'''

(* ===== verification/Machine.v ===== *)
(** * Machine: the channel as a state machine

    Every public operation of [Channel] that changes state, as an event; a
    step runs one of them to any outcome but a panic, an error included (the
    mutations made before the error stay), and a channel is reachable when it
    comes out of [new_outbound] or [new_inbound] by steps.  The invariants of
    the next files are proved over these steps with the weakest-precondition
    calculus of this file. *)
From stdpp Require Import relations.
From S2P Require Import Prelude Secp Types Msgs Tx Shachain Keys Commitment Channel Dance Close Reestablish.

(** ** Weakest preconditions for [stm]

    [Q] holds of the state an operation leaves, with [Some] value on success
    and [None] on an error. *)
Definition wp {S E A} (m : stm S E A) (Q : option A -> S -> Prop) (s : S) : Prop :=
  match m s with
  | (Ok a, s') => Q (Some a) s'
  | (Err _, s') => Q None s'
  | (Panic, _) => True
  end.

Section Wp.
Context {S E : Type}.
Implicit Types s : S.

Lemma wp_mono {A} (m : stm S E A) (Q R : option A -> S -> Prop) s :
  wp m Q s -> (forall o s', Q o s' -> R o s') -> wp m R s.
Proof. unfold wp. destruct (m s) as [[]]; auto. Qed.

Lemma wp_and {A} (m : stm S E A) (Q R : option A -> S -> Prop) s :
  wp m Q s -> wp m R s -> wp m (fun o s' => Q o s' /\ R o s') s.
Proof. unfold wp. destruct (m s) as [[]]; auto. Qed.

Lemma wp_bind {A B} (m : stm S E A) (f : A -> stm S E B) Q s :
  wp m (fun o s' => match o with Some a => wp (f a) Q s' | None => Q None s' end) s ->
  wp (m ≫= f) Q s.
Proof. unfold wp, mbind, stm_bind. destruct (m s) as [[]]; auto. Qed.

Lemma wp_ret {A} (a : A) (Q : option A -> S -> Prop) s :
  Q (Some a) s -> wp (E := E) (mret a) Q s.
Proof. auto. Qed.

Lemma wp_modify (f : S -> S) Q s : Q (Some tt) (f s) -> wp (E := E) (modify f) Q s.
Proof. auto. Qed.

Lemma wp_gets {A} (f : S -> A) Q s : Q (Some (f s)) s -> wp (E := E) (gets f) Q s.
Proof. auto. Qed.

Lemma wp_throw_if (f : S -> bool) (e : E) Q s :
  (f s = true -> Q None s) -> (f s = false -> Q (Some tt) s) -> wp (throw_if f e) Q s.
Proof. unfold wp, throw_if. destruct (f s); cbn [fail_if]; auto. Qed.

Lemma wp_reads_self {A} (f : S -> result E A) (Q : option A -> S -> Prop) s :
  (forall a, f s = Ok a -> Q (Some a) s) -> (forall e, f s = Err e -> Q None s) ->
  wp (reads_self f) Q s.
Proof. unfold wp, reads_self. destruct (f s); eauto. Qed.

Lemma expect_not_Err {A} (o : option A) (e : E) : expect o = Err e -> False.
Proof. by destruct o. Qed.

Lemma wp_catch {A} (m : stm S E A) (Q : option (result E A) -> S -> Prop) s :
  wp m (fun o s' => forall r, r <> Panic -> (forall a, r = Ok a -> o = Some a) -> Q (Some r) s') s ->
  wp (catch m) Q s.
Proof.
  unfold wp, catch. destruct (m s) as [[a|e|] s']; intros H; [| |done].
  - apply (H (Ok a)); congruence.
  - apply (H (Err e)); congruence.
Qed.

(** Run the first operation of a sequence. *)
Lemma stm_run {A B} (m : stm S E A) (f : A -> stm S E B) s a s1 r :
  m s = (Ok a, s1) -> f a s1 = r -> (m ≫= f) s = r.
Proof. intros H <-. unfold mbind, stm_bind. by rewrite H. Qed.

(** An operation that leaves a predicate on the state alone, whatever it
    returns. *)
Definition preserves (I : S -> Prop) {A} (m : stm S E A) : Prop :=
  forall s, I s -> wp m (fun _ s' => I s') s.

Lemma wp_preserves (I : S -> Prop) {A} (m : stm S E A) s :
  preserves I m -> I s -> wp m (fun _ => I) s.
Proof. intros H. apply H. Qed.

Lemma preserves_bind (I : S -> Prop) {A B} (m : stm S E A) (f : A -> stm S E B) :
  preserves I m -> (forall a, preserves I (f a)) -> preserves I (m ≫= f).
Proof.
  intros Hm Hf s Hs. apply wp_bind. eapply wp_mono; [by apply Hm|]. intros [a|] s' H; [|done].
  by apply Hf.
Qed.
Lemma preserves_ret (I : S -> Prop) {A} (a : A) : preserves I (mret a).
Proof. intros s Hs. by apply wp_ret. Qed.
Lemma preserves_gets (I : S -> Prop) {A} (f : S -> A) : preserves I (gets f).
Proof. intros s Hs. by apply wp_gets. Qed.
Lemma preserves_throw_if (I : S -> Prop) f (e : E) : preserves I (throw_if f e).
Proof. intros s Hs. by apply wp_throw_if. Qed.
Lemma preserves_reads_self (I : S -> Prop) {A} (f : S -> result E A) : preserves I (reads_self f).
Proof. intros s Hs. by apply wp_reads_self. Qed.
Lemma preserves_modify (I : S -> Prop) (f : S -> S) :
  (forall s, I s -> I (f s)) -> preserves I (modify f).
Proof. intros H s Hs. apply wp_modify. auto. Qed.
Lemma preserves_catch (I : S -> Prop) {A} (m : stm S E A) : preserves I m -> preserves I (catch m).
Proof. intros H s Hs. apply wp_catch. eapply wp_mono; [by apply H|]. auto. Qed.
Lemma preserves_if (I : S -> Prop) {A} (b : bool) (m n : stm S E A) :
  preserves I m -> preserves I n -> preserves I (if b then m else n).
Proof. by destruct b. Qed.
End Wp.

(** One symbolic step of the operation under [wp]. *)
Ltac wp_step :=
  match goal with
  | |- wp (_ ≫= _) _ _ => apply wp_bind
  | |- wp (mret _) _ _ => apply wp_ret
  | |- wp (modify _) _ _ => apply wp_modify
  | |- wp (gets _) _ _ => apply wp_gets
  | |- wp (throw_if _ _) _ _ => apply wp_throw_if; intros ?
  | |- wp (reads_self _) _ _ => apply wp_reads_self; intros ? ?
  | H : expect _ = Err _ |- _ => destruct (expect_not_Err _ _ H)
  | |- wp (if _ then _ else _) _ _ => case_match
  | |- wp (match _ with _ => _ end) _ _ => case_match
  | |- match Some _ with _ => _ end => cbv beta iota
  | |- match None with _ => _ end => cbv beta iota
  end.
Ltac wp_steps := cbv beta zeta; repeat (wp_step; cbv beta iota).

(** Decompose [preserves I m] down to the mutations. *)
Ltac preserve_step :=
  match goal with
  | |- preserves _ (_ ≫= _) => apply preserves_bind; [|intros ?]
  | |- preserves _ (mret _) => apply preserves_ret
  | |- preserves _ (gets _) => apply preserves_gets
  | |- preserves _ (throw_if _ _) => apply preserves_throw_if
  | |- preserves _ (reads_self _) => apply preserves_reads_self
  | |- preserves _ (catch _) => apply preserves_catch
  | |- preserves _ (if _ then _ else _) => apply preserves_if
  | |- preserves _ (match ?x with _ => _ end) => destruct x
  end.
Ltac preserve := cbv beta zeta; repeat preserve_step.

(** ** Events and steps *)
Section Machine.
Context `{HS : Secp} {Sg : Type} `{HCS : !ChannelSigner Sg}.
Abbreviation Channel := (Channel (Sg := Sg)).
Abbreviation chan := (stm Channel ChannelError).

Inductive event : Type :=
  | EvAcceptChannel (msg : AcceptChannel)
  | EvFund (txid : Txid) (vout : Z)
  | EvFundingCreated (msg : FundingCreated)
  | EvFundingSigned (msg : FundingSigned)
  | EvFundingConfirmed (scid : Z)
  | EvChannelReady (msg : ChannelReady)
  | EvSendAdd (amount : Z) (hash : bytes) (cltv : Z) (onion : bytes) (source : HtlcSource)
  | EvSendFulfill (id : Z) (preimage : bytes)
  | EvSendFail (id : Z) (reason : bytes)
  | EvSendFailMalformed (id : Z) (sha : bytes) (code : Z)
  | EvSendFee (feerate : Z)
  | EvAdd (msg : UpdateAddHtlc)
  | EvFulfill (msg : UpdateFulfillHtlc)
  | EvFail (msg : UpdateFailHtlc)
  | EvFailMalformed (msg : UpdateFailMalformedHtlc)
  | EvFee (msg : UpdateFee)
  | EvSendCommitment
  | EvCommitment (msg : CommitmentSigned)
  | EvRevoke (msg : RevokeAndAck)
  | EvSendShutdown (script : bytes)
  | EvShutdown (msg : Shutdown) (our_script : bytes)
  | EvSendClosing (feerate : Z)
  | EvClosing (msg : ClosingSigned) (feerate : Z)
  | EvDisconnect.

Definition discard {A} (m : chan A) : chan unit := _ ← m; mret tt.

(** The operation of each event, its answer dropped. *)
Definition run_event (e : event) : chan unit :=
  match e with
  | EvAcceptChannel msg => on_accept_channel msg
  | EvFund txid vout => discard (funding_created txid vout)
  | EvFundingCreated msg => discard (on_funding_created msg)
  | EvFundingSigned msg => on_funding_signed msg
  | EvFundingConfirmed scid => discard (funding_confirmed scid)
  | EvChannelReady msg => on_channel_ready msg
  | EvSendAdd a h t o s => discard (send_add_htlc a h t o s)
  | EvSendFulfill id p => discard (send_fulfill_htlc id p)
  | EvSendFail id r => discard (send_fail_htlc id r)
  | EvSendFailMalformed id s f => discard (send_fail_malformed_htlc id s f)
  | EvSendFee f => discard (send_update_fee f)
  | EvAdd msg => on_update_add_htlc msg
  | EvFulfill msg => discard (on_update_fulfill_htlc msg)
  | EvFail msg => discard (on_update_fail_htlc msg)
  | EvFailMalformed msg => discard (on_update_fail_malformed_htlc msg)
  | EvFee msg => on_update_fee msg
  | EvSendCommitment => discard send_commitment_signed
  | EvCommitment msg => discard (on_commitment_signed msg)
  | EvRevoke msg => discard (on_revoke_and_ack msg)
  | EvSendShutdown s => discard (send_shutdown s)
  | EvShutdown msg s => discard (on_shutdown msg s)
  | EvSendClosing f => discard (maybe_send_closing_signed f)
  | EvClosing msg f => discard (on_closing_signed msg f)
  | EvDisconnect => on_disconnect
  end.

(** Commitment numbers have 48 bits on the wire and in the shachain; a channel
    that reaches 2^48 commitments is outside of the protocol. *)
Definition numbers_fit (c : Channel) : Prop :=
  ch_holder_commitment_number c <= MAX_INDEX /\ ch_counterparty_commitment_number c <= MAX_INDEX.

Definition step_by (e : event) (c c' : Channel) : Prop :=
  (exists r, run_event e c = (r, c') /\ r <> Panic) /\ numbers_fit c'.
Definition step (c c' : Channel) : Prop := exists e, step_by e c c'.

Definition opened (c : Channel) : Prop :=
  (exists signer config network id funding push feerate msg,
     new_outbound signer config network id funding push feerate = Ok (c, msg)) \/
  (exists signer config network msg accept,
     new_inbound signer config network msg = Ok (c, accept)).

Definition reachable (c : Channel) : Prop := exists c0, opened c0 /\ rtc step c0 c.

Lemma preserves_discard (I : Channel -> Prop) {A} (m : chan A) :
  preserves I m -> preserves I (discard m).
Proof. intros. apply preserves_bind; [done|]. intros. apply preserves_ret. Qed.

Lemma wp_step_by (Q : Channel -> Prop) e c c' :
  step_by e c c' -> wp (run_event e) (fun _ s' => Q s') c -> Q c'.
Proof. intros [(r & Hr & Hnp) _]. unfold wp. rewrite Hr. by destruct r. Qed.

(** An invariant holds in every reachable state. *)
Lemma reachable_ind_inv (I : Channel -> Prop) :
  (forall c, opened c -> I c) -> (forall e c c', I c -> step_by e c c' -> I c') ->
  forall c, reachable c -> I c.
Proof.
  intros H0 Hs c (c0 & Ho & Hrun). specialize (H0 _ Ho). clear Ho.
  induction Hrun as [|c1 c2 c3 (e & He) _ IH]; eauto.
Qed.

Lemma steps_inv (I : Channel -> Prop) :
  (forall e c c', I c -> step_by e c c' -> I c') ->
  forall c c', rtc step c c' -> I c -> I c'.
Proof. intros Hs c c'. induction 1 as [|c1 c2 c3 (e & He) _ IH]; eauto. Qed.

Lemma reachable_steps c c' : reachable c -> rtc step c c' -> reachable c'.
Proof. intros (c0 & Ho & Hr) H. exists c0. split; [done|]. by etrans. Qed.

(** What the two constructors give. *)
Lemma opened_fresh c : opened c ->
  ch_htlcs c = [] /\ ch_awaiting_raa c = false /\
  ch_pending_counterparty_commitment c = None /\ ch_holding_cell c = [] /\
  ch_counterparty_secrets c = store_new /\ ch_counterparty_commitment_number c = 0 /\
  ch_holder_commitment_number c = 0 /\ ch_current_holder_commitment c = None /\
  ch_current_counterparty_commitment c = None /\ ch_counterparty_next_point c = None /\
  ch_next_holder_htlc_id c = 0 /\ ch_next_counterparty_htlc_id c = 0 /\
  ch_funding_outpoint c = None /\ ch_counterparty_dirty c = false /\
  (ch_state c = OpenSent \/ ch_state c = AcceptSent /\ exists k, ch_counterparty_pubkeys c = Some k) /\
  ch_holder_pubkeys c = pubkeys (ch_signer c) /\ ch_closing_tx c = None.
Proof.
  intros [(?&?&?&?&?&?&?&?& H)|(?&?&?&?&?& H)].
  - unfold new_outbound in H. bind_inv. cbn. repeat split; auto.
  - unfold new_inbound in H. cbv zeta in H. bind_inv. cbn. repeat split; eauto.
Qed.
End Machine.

'''
'''

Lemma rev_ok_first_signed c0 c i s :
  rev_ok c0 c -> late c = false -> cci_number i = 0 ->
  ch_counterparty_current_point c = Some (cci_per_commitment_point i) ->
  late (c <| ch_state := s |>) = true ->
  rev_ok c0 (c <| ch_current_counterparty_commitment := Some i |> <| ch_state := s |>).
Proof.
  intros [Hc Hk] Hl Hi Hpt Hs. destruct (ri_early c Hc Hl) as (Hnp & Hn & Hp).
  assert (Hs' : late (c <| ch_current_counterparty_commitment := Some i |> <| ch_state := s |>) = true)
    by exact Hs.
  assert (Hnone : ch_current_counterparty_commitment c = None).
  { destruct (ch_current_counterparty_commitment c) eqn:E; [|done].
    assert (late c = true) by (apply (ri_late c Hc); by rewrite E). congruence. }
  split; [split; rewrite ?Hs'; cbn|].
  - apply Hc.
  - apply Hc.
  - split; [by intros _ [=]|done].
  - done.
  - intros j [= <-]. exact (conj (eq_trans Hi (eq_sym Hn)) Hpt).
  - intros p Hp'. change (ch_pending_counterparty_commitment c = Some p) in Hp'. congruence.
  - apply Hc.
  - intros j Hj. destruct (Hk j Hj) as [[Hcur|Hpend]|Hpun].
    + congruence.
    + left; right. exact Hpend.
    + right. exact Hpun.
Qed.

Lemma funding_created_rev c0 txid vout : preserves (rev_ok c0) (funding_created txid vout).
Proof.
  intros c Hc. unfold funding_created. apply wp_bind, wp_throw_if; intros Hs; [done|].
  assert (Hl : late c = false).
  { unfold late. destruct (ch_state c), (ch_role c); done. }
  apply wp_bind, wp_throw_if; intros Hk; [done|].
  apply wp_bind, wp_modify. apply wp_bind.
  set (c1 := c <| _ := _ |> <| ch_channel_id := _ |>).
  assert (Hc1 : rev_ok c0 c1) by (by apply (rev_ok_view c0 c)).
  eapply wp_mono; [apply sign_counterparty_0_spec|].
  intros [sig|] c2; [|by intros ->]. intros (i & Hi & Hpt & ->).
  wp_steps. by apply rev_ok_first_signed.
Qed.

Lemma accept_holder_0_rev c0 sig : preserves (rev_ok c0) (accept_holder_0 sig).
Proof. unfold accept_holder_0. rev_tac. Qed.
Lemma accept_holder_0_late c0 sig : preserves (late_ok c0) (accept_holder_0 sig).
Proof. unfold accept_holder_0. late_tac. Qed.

'''
'''

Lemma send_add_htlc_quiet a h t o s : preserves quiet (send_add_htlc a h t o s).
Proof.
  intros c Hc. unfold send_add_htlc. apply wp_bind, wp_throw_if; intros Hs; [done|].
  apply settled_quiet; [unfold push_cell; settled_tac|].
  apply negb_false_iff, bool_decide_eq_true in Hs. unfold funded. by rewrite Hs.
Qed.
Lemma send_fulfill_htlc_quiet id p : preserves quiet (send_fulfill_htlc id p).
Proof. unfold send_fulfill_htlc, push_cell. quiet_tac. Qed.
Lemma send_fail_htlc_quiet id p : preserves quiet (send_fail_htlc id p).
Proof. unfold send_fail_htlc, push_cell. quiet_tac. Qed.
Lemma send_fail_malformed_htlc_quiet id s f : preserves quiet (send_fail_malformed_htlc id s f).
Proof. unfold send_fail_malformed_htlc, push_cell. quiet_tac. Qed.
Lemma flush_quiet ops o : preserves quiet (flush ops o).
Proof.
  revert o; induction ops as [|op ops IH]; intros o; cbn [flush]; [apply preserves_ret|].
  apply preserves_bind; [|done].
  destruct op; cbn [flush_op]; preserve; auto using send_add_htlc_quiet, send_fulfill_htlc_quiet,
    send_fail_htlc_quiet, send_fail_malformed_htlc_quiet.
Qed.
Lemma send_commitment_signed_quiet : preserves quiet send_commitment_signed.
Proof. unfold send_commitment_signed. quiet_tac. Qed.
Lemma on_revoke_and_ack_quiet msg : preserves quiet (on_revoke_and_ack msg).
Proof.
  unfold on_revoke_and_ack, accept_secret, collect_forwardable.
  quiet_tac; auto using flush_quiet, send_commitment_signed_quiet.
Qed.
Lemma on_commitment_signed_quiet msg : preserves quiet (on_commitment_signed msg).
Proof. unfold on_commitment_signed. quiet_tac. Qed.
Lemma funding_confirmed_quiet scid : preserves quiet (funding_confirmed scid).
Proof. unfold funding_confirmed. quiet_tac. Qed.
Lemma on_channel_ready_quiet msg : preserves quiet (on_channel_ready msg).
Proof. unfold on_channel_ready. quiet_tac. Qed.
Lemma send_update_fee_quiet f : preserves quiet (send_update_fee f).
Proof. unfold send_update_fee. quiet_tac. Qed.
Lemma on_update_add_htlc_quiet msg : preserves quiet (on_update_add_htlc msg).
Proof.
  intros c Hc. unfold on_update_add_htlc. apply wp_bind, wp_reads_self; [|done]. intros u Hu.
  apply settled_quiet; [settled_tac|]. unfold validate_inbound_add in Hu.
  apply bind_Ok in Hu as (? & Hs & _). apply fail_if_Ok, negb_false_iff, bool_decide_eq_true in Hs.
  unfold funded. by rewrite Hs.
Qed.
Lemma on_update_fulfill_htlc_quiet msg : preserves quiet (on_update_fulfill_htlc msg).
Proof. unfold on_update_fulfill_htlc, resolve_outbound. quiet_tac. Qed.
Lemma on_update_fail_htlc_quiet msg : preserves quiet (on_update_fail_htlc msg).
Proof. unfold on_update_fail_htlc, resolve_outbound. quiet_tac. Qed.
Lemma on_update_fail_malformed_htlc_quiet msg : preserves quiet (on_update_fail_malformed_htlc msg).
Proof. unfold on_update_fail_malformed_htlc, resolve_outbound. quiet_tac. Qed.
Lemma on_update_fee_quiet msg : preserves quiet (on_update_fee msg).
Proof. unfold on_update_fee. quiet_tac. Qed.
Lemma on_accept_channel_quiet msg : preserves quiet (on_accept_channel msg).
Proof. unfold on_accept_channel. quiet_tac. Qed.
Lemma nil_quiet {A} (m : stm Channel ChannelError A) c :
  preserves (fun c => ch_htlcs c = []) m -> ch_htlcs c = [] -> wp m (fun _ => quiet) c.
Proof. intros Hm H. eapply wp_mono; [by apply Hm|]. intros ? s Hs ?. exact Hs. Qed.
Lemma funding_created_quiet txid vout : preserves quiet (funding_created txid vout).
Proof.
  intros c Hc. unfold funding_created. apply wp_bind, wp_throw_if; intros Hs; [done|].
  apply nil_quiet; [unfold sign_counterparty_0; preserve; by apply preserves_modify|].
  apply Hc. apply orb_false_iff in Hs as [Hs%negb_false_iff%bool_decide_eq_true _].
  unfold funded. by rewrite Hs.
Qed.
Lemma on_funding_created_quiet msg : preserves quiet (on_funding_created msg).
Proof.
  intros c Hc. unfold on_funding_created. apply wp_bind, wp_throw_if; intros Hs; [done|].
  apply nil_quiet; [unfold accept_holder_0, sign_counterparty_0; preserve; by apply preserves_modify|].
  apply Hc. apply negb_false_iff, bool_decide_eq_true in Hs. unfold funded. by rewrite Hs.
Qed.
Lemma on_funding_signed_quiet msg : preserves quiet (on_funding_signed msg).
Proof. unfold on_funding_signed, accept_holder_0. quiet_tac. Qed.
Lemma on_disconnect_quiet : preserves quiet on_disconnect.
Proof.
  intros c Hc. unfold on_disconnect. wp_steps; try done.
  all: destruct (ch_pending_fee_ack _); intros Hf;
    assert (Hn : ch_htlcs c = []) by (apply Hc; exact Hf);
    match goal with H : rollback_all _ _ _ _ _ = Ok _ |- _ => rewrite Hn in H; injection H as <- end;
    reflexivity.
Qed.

'''

**How to complete this task:** All lines above from the one with "(on_shutdown msg s)" to the one with "ch_holder_commitment_number c <= MAX_INDEX", inclusive, should be copied exactly, and no other lines.

**Task response:**
  | EvShutdown msg s => discard (on_shutdown msg s)
  | EvSendClosing f => discard (maybe_send_closing_signed f)
  | EvClosing msg f => discard (on_closing_signed msg f)
  | EvDisconnect => on_disconnect
  end.

(** Commitment numbers have 48 bits on the wire and in the shachain; a channel
    that reaches 2^48 commitments is outside of the protocol. *)
Definition numbers_fit (c : Channel) : Prop :=
  ch_holder_commitment_number c <= MAX_INDEX /\ ch_counterparty_commitment_number c <= MAX_INDEX.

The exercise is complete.